BRIEF: Starting at the line that contains "- pose proof (Hpos m e) as", transcribe every remaining line of the entries exactly, including the last one.

Top of RECORDS FOR THE TASK

Lemma norm_scaled m e e' m' : -1074 <= e -> 2 ^ 52 <= Zpos m < 2 ^ 53 -> -1074 <= e' -> 2 ^ 52 <= Zpos m' < 2 ^ 53 ->
  e < e' -> Zpos m * 2 ^ (e + 1074) < Zpos m' * 2 ^ (e' + 1074).
Proof.
  intros He Hm He' Hm' Hlt. assert (0 < 2 ^ (e + 1074)) by (apply Z.pow_pos_nonneg; lia).
  assert (2 * 2 ^ (e + 1074) <= 2 ^ (e' + 1074)).
  { rewrite <- (Z.pow_succ_r 2) by lia. apply Z.pow_le_mono_r; lia. }
  nia.
Qed.

Lemma dlt_norm x y : norm x -> norm y -> dlt x y = (scaled x <? scaled y).
Proof.
  intros Hx Hy. unfold dlt, SFltb.
  assert (forall m e, -1074 <= e -> 0 < Zpos m * 2 ^ (e + 1074)) as Hpos.
  { intros m e He. assert (0 < 2 ^ (e + 1074)) by (apply Z.pow_pos_nonneg; lia). lia. }
  destruct x as [s| | |s m e], y as [s'| | |s' m' e']; try done; cbn [norm] in Hx, Hy; cbn [SFcompare scaled]; symmetry.
  - pose proof (Hpos m' e'). destruct s'; [apply Z.ltb_ge|apply Z.ltb_lt]; lia.
  - pose proof (Hpos m e). destruct s; [apply Z.ltb_lt|apply Z.ltb_ge]; lia.
  - pose proof (Hpos m e) as P1. pose proof (Hpos m' e') as P2.
    assert (e = e' -> 2 ^ (e + 1074) = 2 ^ (e' + 1074)) as He by (by intros ->).
    pose proof (norm_scaled m e e' m'). pose proof (norm_scaled m' e' e m).
    assert (0 < 2 ^ (e + 1074)) by (apply Z.pow_pos_nonneg; lia).
    change (Pos.compare_cont Eq m m') with (Pos.compare m m').
    destruct s, s'; rewrite ?Z.mul_1_l.
    + destruct (Z.compare_spec e e'); [|apply Z.ltb_ge; lia|apply Z.ltb_lt; lia].
      rewrite <- He by done. destruct (Pos.compare_spec m m'); cbn [CompOpp];
        [apply Z.ltb_ge; subst; lia|apply Z.ltb_ge; nia|apply Z.ltb_lt; nia].
    + apply Z.ltb_lt. lia.
    + apply Z.ltb_ge. lia.
    + destruct (Z.compare_spec e e'); [|apply Z.ltb_lt; lia|apply Z.ltb_ge; lia].
      rewrite <- He by done. destruct (Pos.compare_spec m m');
        [apply Z.ltb_ge; subst; lia|apply Z.ltb_lt; nia|apply Z.ltb_ge; nia].
Qed.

Bottom of RECORDS FOR THE TASK

SOLVED EXERCISE:
  - pose proof (Hpos m e) as P1. pose proof (Hpos m' e') as P2.
    assert (e = e' -> 2 ^ (e + 1074) = 2 ^ (e' + 1074)) as He by (by intros ->).
    pose proof (norm_scaled m e e' m'). pose proof (norm_scaled m' e' e m).
    assert (0 < 2 ^ (e + 1074)) by (apply Z.pow_pos_nonneg; lia).
    change (Pos.compare_cont Eq m m') with (Pos.compare m m').
    destruct s, s'; rewrite ?Z.mul_1_l.
    + destruct (Z.compare_spec e e'); [|apply Z.ltb_ge; lia|apply Z.ltb_lt; lia].
      rewrite <- He by done. destruct (Pos.compare_spec m m'); cbn [CompOpp];
        [apply Z.ltb_ge; subst; lia|apply Z.ltb_ge; nia|apply Z.ltb_lt; nia].
    + apply Z.ltb_lt. lia.
    + apply Z.ltb_ge. lia.
    + destruct (Z.compare_spec e e'); [|apply Z.ltb_lt; lia|apply Z.ltb_ge; lia].
      rewrite <- He by done. destruct (Pos.compare_spec m m');
        [apply Z.ltb_ge; subst; lia|apply Z.ltb_lt; nia|apply Z.ltb_ge; nia].
Qed.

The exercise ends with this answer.